Yeah if we can travel to shows we will,also we have been gaining contacts (fellow bully owners locally) to see if we can get enough people interested to host our own abkc event up here which would be the ultimate goal.


----------



## CaLi 2 B.C. (Dec 4, 2010)

http://www.bullypedia.net/americanbully/details.php?id=97645&gens=5


----------



## Aireal (Jul 2, 2010)

CaLi 2 B.C. said:


> Yeah if we can travel to shows we will,also we have been gaining contacts (fellow bully owners locally) to see if we can get enough people interested to host our own abkc event up here which would be the ultimate goal.


That would be cool, and is totally doable, keep us updated


----------



## CaLi 2 B.C. (Dec 4, 2010)

I already have financial backing just need to find enough people to make it worthwhile.


----------



## Aireal (Jul 2, 2010)

CaLi 2 B.C. said:


> I already have financial backing just need to find enough people to make it worthwhile.

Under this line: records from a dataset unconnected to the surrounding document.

Lemma filter_dvalues (P : Ligne -> bool) (t : pydict Ligne) :
  List.filter P (dvalues t) = dvalues (List.filter (fun p => P p.2) t).
Proof.
  unfold dvalues. induction t as [|[k l] t IH]; [done|]. cbn. destruct (P l); cbn; by rewrite IH.
Qed.

Lemma elem_ouverts t p : p ∈ ouverts t -> p ∈ t /\ est_terminal p.2 = false.
Proof. intros [H%list_elem_of_In Hp]%list_elem_of_In%filter_In. split; [done|]. by apply negb_true_iff in Hp. Qed.

Lemma idents_lus (ps : pydict Ligne) : (forall id l, (id, l) ∈ ps -> ligne_valide id l) ->
  exists rs, res_map depuis (dvalues ps) = Ok rs /\ map (fun r => texte_de (col r "identifiant")) rs = dkeys ps.
Proof.
  induction ps as [|[id l] ps IH]; intros Hv; [by exists []|]. destruct IH as (rs & Hrs & Hid); [intros; apply Hv; set_solver|].
  destruct (depuis_valide id l) as [r Hr]; [apply Hv; set_solver|]. exists (r :: rs).
  change (dvalues ((id, l) :: ps)) with (l :: dvalues ps). cbn [res_map]. rewrite Hr. cbn [res_bind]. rewrite Hrs.
  split; [done|]. cbn [map]. rewrite Hid. destruct (depuis_run id l r) as [_ Hi]; [apply Hv; set_solver|done|]. by rewrite Hi.
Qed.

Lemma dict_wf_filter {V} P (t : pydict V) : dict_wf t -> dict_wf (List.filter P t).
Proof.
  unfold dict_wf, dkeys. induction t as [|[k v] t IH]; [done|]. cbn. intros [Hk Ht]%NoDup_cons.
  destruct (P (k, v)); [|by apply IH]. cbn. apply NoDup_cons. split; [|by apply IH].
  intros ([k' v'] & -> & [Hin%list_elem_of_In _]%list_elem_of_In%filter_In)%list_elem_of_fmap. apply Hk.
  apply list_elem_of_fmap. by exists (k', v').
Qed.

Lemma filter_filter {A} (f g : A -> bool) (l : list A) : List.filter f (List.filter g l) = List.filter (fun x => g x && f x) l.
Proof. induction l as [|x l IH]; [done|]. cbn. destruct (g x); cbn; [destruct (f x)|]; by rewrite IH. Qed.

Lemma elem_ouverts_iff t id l (P : Prop) : bien_forme t -> dget t id = Some l ->
  (id ∈ dkeys (ouverts t) /\ P) <-> (est_terminal l = false /\ P).
Proof.
  intros Ht Hl. apply and_iff_compat_r. split.
  - intros ([k l'] & -> & [Hin Ho]%elem_ouverts)%list_elem_of_fmap. cbn in *.
    by assert (l' = l) as -> by (pose proof (dget_elem t k l' (proj1 Ht) Hin); congruence).
  - intros Ho. apply list_elem_of_fmap. exists (id, l). split; [done|]. apply list_elem_of_In, filter_In. cbn [snd].
    rewrite Ho. split; [|done]. by apply list_elem_of_In, dget_Some_elem.
Qed.

Lemma perte_terminal d e l : est_terminal l = false -> est_terminal (figer (perte d e) l) = true.
Proof.
  intros Hl. unfold figer. rewrite Hl. unfold est_terminal, perte. cbn [fold_left fst snd].
  rewrite !col_dset. by apply (bool_decide_unpack _).
Qed.

Section operations.
Context (uuid_hex maintenant : nat -> string) (refuse : nat -> option exn) (empreinte_du_processus : string)
  (int_of : string -> option Z) (float_of : string -> option Q) (psutil : Z -> processus_vu).

Lemma lit_requete {A} (q : pydict Ligne -> res A * pydict Ligne) : (forall t, (q t).2 = t) -> lit (requete refuse q).
Proof.
  intros Hq s. unfold requete. destruct (refuse _); [done|]. pose proof (Hq (ba_runs s)) as H. by destruct (q (ba_runs s)).
Qed.

Lemma agit_requete {A} (q : pydict Ligne -> res A * pydict Ligne) :
  (forall t, bien_forme t -> rtc transition t (q t).2) -> agit (requete refuse q).
Proof.
  intros Hq s Hs. unfold requete. destruct (refuse _); [done|]. pose proof (Hq _ Hs) as H. by destruct (q (ba_runs s)).
Qed.

Lemma lit_date : lit (date maintenant).
Proof. done. Qed.

Lemma lit_lire id : lit (lire refuse id).
Proof.
  apply lit_bind; [by apply lit_requete|]. intros [l|]; [|apply lit_ret].
  apply lit_bind; [apply lit_lift|]. intros r. apply lit_ret.
Qed.

Lemma lit_choisir P : lit (choisir refuse P).
Proof. apply lit_bind; [by apply lit_requete|]. intros ls. apply lit_lift. Qed.

Lemma lit_processus_de id : lit (processus_de refuse id).
Proof. by apply lit_requete. Qed.

Lemma agit_sans_statut id extra : Forall ecrit_permis extra -> agit (changer_sans_statut refuse id extra).
Proof. intros He. apply agit_requete. intros t _. apply rtc_once. by apply maj. Qed.

Lemma statut_permis st : ecrit_permis ("statut", PStr (Statut.value st)).
Proof. split; [by apply (bool_decide_unpack _)|]. split; [by exists st|done]. Qed.

Lemma agit_changer id st extra : Forall ecrit_permis extra -> agit (changer refuse id st extra).
Proof. intros He. apply agit_requete. intros t _. apply rtc_once. apply maj. constructor; [apply statut_permis|done]. Qed.

(** A column that is neither of the origin nor an enumeration. *)
Definition libre (nom : string) : Prop := (nom ∈ COLONNES /\ nom ∉ ORIGINE) /\ nom <> "statut" /\ nom <> "cause".
#[local] Instance libre_dec nom : Decision (libre nom).
Proof. unfold libre. apply _. Defined.

Lemma ecrit_libre nom v : libre nom -> ecrit_permis (nom, v).
Proof. intros (? & ? & ?). split; [done|]. by split; cbn; intros. Qed.

Lemma agit_demarrer id : agit (demarrer maintenant refuse id).
Proof.
  apply agit_bind; [apply agit_lit, lit_date|]. intros d. apply agit_changer. constructor; [|done].
  apply ecrit_libre. by apply (bool_decide_unpack _).
Qed.

Lemma optionnel_permis {A} nom (f : A -> pyval) o :
  (forall x, ecrit_permis (nom, f x)) -> Forall ecrit_permis (optionnel nom f o).
Proof. intros H. destruct o; cbn; [|done]. constructor; [apply H|done]. Qed.

Lemma agit_terminer id st cause raison cout je js : agit (terminer maintenant refuse id st cause raison cout je js).
Proof.
  apply agit_bind; [apply agit_lit, lit_date|]. intros d. apply agit_changer.
  rewrite !Forall_app. split_and!; try (apply optionnel_permis; intros x).
  - constructor; [by apply ecrit_libre, (bool_decide_unpack _)|done].
  - split; [by apply (bool_decide_unpack _)|]. split; [done|]. intros _. right. by exists x.
  - case_decide; constructor; [by apply ecrit_libre, (bool_decide_unpack _)|done].
  - by apply ecrit_libre, (bool_decide_unpack _).
  - by apply ecrit_libre, (bool_decide_unpack _).
  - by apply ecrit_libre, (bool_decide_unpack _).
Qed.

(** Names of a list disjoint from the protected ones. *)
Lemma connus_permis (d : pydict pyval) connus :
  inconnus d connus = [] -> Forall libre connus ->
  Forall ecrit_permis d.
Proof.
  intros Hi Hc. apply Forall_forall. intros [nom v] Hin.
  assert (nom ∈ connus) as Hn.
  { apply dec_stable. intros Hno. assert (nom ∈ inconnus d connus) as H; [|rewrite Hi in H; by apply elem_of_nil in H].
    apply list_elem_of_In, filter_In. split; [|by apply bool_decide_eq_true].
    apply list_elem_of_In, list_elem_of_fmap. by exists (nom, v). }
  rewrite Forall_forall in Hc. by apply ecrit_libre, Hc.
Qed.

Lemma Forall_list_filter {A} (P : A -> Prop) f (l : list A) : Forall P l -> Forall P (List.filter f l).
Proof. rewrite !Forall_forall. intros H x Hx%list_elem_of_In. apply filter_In in Hx as [Hx%list_elem_of_In _]. auto. Qed.

Lemma agit_constater id faits : agit (constater refuse id faits).
Proof.
  unfold constater. destruct (inconnus faits FAITS) eqn:E; [|apply agit_lit, lit_raise].
  assert (Forall ecrit_permis faits) as Hf by (eapply connus_permis; [done|by apply (bool_decide_unpack _)]).
  pose proof (Forall_list_filter _ (fun p => truthy p.2) _ Hf) as H. destruct (List.filter _ faits); [apply agit_lit, lit_ret|].
  by apply agit_sans_statut.
Qed.

Lemma agit_mesurer id mesures : agit (mesurer refuse id mesures).
Proof.
  unfold mesurer. destruct (inconnus mesures MESURES) eqn:E; [|apply agit_lit, lit_raise].
  assert (Forall ecrit_permis mesures) as Hf by (eapply connus_permis; [done|by apply (bool_decide_unpack _)]).
  pose proof (Forall_list_filter _ non_none _ Hf) as H. destruct (List.filter _ mesures); [apply agit_lit, lit_ret|].
  apply agit_sans_statut. apply Forall_fmap. eapply Forall_impl; [done|]. intros [nom v] ((Hk & Hno) & Hs & Hc). unfold en_sql, compose.
  cbn [fst snd]. case_decide; [|done]. subst. by split_and!.
Qed.

(** The instance made of typed arguments, with its mark, is a valid row. *)
Lemma nouveau_run_spec champs s :
  typee champs ->
  (exists e, nouveau_run uuid_hex maintenant champs s = (Err e, s) /\ exists nom, nom ∈ dkeys champs /\ nom ∉ dkeys run_fields)
  \/ exists run s', nouveau_run uuid_hex maintenant champs s = (Ok run, s') /\ ba_runs s' = ba_runs s /\ ba_appels s' = ba_appels s
       /\ ligne_valide (texte_de (col run "identifiant")) (ligne_de run empreinte_du_processus)
       /\ (dget champs "identifiant" = None -> exists n, (ba_uuids s <= n)%nat /\ col run "identifiant" = PStr (uuid_hex n))
       /\ forall nom v, nom ∈ dkeys run_fields ->
            match dget champs nom with Some v => Some v | None => default None (dget run_fields nom) end = Some v ->
            col run nom = v.
Proof.
  intros (_ & Ti & Tp & Ts & Tc). unfold nouveau_run. destruct (List.find _ champs) as [p|] eqn:Ef; [left|right].
  { apply find_some in Ef as [Hin%list_elem_of_In Hp%negb_true_iff%dmem_false]. eexists. split; [done|]. exists p.1. split; [|done].
    apply list_elem_of_fmap. by exists p. }
  destruct (remplir_spec uuid_hex maintenant run_fields champs s) as (run & s' & -> & H1 & H2 & Hk & Hf).
  exists run, s'. split; [done|]. split; [done|]. split; [done|].
  assert (Hcol : forall nom v, nom ∈ dkeys run_fields ->
    match dget champs nom with Some v => Some v | None => default None (dget run_fields nom) end = Some v -> col run nom = v).
  { intros nom v Hn Hv. unfold col. destruct (Hf nom Hn) as [-> _]. destruct (dget champs nom); [by simplify_eq|].
    destruct (dget run_fields nom) as [[w|]|]; cbn in Hv; by simplify_eq. }
  split; [|split; [|done]].
  2: { intros Hno. destruct (Hf "identifiant") as [_ H]; [const_elem|]. destruct (H Hno eq_refl) as (x & Hx & Hu).
       destruct (Hu eq_refl) as (n & Hle & ->). exists n. split; [done|]. unfold col. by rewrite Hx. }
  unfold ligne_valide. rewrite !col_ligne_de by done. split_and!.
  - unfold ligne_de, COLONNES, dkeys in *. rewrite map_app. by rewrite Hk.
  - destruct (dget champs "identifiant") as [v|] eqn:E.
    + destruct (Ti v eq_refl) as [id ->]. rewrite (Hcol "identifiant" (PStr id)); [done|const_elem|by rewrite E].
    + destruct (Hf "identifiant") as [_ H]; [const_elem|]. destruct (H E eq_refl) as (x & Hx & _). unfold col. by rewrite Hx.
  - destruct (dget champs "statut") as [v|] eqn:E.
    + rewrite (Hcol "statut" v); [by apply Ts|const_elem|by rewrite E].
    + rewrite (Hcol "statut" (PStr (Statut.value Statut.EN_ATTENTE))); [by eexists|const_elem|by rewrite E].
  - destruct (dget champs "cause") as [v|] eqn:E.
    + rewrite (Hcol "cause" v); [by apply Tc|const_elem|by rewrite E].
    + rewrite (Hcol "cause" PNone); [by left|const_elem|by rewrite E].
  - destruct (dget champs "parent") as [v|] eqn:E.
    + rewrite (Hcol "parent" v); [by apply Tp|const_elem|by rewrite E].
    + rewrite (Hcol "parent" PNone); [by left|const_elem|by rewrite E].
Qed.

NICE! Network darlin, send the word out to surrounding states. Hope it goes down, can't wait to see how he does!!!


----------



## CaLi 2 B.C. (Dec 4, 2010)

Ive found quite a few bully owners locally,the problem is finding people who know how to show and have show quality bullys.Slowly but surely we are gaining numbers.I think a bully fun show or even meet n' greet typa thing would be a good idea to test the waters before much money gets invested.


----------



## angelbaby (Feb 4, 2010)

Ya the biggest issue up here right now is noone seems to know about the ABKC and dont have dogs registered with them or intrest to at this point , to alot of us up here ABKC isnt reputable cause noone knows them its like trying to talk them into registering CKC lol. Out of the 10 kennels I have contacted I have 3 interested, sooo need a few more numbers before we go into those kinda shows. Kinda hoping we can make some contacts with some kennels near the border washington oregon area, if we do a ABKC show up here it would probably be worth comming across the border for them , easier competition atleast at 1st. But right now we are hoping to get some sort of fun show going after the winter passes, and promote the ABKC registry so we can host those shows in the future and have a decent turn out. Figure this way we can iron out the kinks with the fun shows so we know how to run the bigger show smoothly.


----------



## Aireal (Jul 2, 2010)

you can place an ad on craigslist calling all registered bully owners, create a chat group on facebook and put it in the add, you might be suprised how many people are in your area, and if they are truly bully's you could have an education group on the ABKC, once you have a decent amount of people thats when you look into getting a show together.


----------